This anecdote came rushing back to me because of the 2o2o Leaving Certificate by Predicted Grade fiasco which has been unfolding through September. The Department of Education, being unable to find competency within their ranks, out-contracted the PredGrad calculations and handed over some €000s to a Canadian company Educational Testing Services ETS. The fiasco emerged as three substantive errors in the ETS algorithm were identified in a review process after several Leaving Cert "clients" felt hard done by and took their dissatisfaction to the courts. "Fairness" was considered achieved if the Body Collective of applicants both ate their cake and had it: those who had been falsely bumped up a grade or two were allowed to keep their grade AND those who had been bumped down a grade or two got their druthers as well.
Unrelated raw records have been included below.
(* ===== verification/BlockLedger.v ===== *)
(** * The money of a block (src/geth/core/state_processor.go over src/geth/core/state)

    The journaled database as the database of the block processor, and what the
    transactions of a block do to the balances: no account gets into debt and no money
    is created, over the ends of transactions at which accounts are deleted. *)
From stdpp Require Import gmap.
From S2P Require Import Prelude RlpBase RlpEncode StateAccess StateDb StateJournal StateUndo StateOps StateRevert StateCommit StatePersist.
From S2P Require Import EvmAnalysis EvmBase EvmMachine EvmGas EvmTable EvmInterp EvmTrace EvmSafety EvmTheorems.
From S2P Require Import StateEvm StateLedger StateTyped TxMeta TxTransition TxGas TxFees TxTypes TxCodec CongressSnapshot Bloom BlockProcess BlockGas.

(** ** The database of the processor *)

Section instance.
Context {T E : Type} `{!Database T E}.
Abbreviation SDB := (@StateDb.StateDB T E).
Abbreviation M := (st SDB Empty_set).
Abbreviation world := (@world T E).

(** [PreloadAccounts]: accounts of the snapshot become objects. *)
Definition preloadAccountFromSnap (addr : Z) : M unit :=
  d ← st_get;
  match snap_account d addr with
  | Some (Some acc) =>
      match stateObjects d !! addr with
      | None => setStateObject (newObject addr (snap_data acc))
      | Some _ => mret tt
      end
  | _ => mret tt
  end.
Definition PreloadAccounts (addrs : list Z) : M unit :=
  d ← st_get;
  match snap d with None => mret tt | Some _ => for_each preloadAccountFromSnap addrs end.

(** An operation with a result; the result of a panic is never looked at. *)
Definition run_with {A} (m : M A) (none : A) (w : world) : world * A := (run_st m w, ask m none w).
#[export] Instance BlockDB_world : BlockDB world := {
  b_Prepare h ti := run_st (Prepare h ti);
  b_Finalise b := run_st (Finalise b);
  b_IntermediateRoot b := run_with (IntermediateRoot b) 0;
  b_GetLogs h bh := run_with (GetLogs h bh) [];
  b_TxIndex := ask TxIndex 0;
  b_PreloadAccounts addrs := run_st (PreloadAccounts (map Bytes20 addrs))
}.
End instance.

(** ** Addresses and code *)

Section laws.
Context {T E : Type} `{!Database T E, !DatabaseLaws T E, !StoredCode T E} (stateNumber : Z).
Abbreviation SDB := (@StateDb.StateDB T E).
Abbreviation M := (st SDB Empty_set).
Abbreviation Keeps m := (Ty m (λ _, True)).
Implicit Types (d : SDB) (o : @stateObject T E).

Definition same_object o o' : Prop := address o' = address o ∧ code o' = code o.
Lemma finalise_same o : same_object o (obj_finalise o).
Proof. unfold obj_finalise. by destruct (decide _). Qed.
Lemma getTrie_fields_same o : same_object o (getTrie o).1.
Proof. unfold getTrie. by repeat case_match. Qed.
Lemma update_slots_same d l : ∀ o tr sto o' tr' sto', update_slots d l (o, tr, sto) = Ok (o', tr', sto') → same_object o o'.
Proof.
  induction l as [|[k v] l IH]; intros o tr sto o' tr' sto'; [by intros [= <- _ _]|]. cbn [update_slots].
  destruct (update_slot d (k, v) (o, tr, sto)) as [[[o1 tr1] sto1]|[]| |] eqn:Hs; try done. cbn [mbind res_bind]. intros [Ha Hc]%IH.
  assert (same_object o o1) as [Ha1 Hc1]; [|unfold same_object; split; congruence]. clear Ha Hc IH. revert Hs. unfold update_slot. destruct (v =? _); [by intros [= <- _ _]|]. destruct tr as [t|]; [|done].
  match goal with |- context [mbind _ ?m] => destruct m as [[[t1 err] b]|[]| |] end; cbn [mbind res_bind]; try done.
  intros [= <- _ _]. by destruct err.
Qed.
Lemma preUpdate_same d o o' : preUpdateStateObject d o = Ok o' → same_object o o'.
Proof.
  unfold preUpdateStateObject, updateTrieConcurrencySafe. set (m := if decide _ then _ else _).
  assert (∀ o1 t1, m = Ok (o1, t1) → same_object o o1) as Hm.
  { intros o1 t1. unfold m. destruct (decide _); [by intros [= <- _]|]. pose proof (getTrie_fields_same o) as [Ha Hc]. destruct (getTrie o) as [o2 tr]. cbn [fst] in *.
    destruct (update_slots d _ _) as [[[o3 tr3] sto]|[]| |] eqn:Hs; cbn [mbind res_bind]; try done. apply update_slots_same in Hs as [Ha' Hc'].
    intros [= <- _]. unfold same_object. cbn. split; congruence. }
  destruct m as [[o1 t1]|[]| |]; cbn [mbind res_bind]; try done. destruct (Hm o1 t1 eq_refl) as [Ha Hc]. clear Hm.
  set (o2 := match o_trie o1 with Some _ => _ | None => _ end). assert (same_object o1 o2) as [Ha2 Hc2]
    by (unfold o2; destruct (o_trie o1) as [t|]; [destruct (tr_Hash t)|]; done).
  destruct (snap d); [|intros [= <-]; unfold same_object; cbn; split; congruence].
  destruct (EncodeToBytes _); try done. intros [= <-]. unfold same_object. cbn. split; congruence.
Qed.
Lemma Ty_loaded x o d : typed d → stateObjects d !! x = Some o → ∀ o', same_object o o' → object_ok x o'.
Proof. intros Hd Ho o' [Ha Hc]. apply (object_ok_same x o); [done..|]. by apply (ty_objects _ Hd). Qed.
The consequence of this Minister of the Liberal Hand [Norma Foley, seen L] largesse is that Universities and Institutes have to scrabble about to make space in courses that might already be fully subscribed. Which means that many other students are going to get less contact time because the finite cake of contact hours is diced thinner. Almost by definition these back-door students are going to be academically weaker than those who secured their place on the first pass.  So the average student is going to get less individual attention and less bang for their buck.

I know of a particular egregious threshold effect where academic staff are, like the Dean at Lesley College above, far too invested in their students and have allowed the weakest links to bumble through several years of college consistently failing modules, scraping through them on the re-sits, having their marks massaged [like the 2020 Leaving Cert, always upwards] at the Exam Boards. This attachment to your own students happens at the best Universities. Now a very personable, but hopeless at book l'arning, chap has been allowed through to do another year in his chosen course. That means there are now 10 students in his cohort which is +1 above the physical-distance limit for the lab where they will be doing their hands-on experiments. And that means that the cohort has to be broken into two pods, each getting half the practical labs for which they have paid!

Rising all the student marks in this way is a form a Moral Hazard where the decision makers don't pick up the tab for their actions; but rather shunt the responsibility and/or consequences onto someone else's shoulders. But perhaps the most shameful aspect of these trades is that the academic system takes money and time, from people who get very little benefit from their studenting years. Like with dyslexia, it is hard for us academics to appreciate it, but there are a great many fulfilling, meaningful and profitable ways to make a living, none of which involve sitting exams. Our needs [to keep The Institute afloat; to not be seen to fail in our pedagogy; to create clones of our own sad academic selves] too often prevent a subset of our students from realising their true selves and getting on in a more suitable career. Four years apprenticed as a plumber or electrician will set them up to earn more with their hands than the likes of me setting and marking exam questions. 

<illuminati alert>Look carefully at the shoulder of Minister Foley. This may remind you of Baroness Hale and Cédric Villani whom I've previously suggested are members of a shadowy web pulling the strings of the world so we dance to their tune like marionettes.